─── Data extracts ───
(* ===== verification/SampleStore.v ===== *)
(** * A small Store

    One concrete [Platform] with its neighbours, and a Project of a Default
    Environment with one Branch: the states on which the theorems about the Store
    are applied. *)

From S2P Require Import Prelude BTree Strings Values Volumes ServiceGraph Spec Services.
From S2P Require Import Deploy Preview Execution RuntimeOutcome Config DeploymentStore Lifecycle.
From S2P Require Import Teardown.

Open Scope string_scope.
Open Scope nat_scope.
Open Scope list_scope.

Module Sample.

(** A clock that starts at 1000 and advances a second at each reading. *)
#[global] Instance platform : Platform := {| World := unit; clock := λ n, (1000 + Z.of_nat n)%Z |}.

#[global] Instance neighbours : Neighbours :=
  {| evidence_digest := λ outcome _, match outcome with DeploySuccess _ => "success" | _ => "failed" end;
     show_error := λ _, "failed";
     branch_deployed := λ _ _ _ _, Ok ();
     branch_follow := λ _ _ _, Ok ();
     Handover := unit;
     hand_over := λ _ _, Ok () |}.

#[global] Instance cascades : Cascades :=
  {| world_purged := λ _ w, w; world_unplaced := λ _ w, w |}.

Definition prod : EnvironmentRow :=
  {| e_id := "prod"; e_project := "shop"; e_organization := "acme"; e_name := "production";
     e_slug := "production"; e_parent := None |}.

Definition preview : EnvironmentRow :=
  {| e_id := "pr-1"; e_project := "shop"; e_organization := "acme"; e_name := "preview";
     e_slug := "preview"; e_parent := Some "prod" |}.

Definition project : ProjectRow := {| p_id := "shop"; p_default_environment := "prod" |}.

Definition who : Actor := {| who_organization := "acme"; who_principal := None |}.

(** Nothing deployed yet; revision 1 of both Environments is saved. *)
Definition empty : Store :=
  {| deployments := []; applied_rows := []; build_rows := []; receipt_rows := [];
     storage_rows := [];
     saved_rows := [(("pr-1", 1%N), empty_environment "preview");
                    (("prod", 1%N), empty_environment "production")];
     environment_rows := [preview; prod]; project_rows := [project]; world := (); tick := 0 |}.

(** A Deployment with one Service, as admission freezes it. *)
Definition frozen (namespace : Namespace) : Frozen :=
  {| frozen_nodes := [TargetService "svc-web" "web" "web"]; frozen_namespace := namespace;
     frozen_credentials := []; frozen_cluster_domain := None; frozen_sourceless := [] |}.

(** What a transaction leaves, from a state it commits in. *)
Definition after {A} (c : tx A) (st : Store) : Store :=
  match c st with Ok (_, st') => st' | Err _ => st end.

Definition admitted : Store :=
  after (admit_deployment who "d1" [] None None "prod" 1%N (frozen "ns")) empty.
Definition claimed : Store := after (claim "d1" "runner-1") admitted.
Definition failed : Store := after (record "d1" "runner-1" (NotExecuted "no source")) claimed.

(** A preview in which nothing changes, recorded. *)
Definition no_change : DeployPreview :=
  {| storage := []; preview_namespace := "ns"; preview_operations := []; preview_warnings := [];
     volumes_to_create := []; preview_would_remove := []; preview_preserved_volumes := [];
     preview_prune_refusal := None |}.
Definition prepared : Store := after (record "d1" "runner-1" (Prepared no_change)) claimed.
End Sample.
───
▸ Your instructions
Looking at the data above, write out exactly the lines that start at the one containing "Handover := unit;" and end at the one containing "(st : Store)"; include both and nothing beyond.

▸ Exercise answer
     Handover := unit;
     hand_over := λ _ _, Ok () |}.

#[global] Instance cascades : Cascades :=
  {| world_purged := λ _ w, w; world_unplaced := λ _ w, w |}.

Definition prod : EnvironmentRow :=
  {| e_id := "prod"; e_project := "shop"; e_organization := "acme"; e_name := "production";
     e_slug := "production"; e_parent := None |}.

Definition preview : EnvironmentRow :=
  {| e_id := "pr-1"; e_project := "shop"; e_organization := "acme"; e_name := "preview";
     e_slug := "preview"; e_parent := Some "prod" |}.

Definition project : ProjectRow := {| p_id := "shop"; p_default_environment := "prod" |}.

Definition who : Actor := {| who_organization := "acme"; who_principal := None |}.

(** Nothing deployed yet; revision 1 of both Environments is saved. *)
Definition empty : Store :=
  {| deployments := []; applied_rows := []; build_rows := []; receipt_rows := [];
     storage_rows := [];
     saved_rows := [(("pr-1", 1%N), empty_environment "preview");
                    (("prod", 1%N), empty_environment "production")];
     environment_rows := [preview; prod]; project_rows := [project]; world := (); tick := 0 |}.

(** A Deployment with one Service, as admission freezes it. *)
Definition frozen (namespace : Namespace) : Frozen :=
  {| frozen_nodes := [TargetService "svc-web" "web" "web"]; frozen_namespace := namespace;
     frozen_credentials := []; frozen_cluster_domain := None; frozen_sourceless := [] |}.

(** What a transaction leaves, from a state it commits in. *)
Definition after {A} (c : tx A) (st : Store) : Store :=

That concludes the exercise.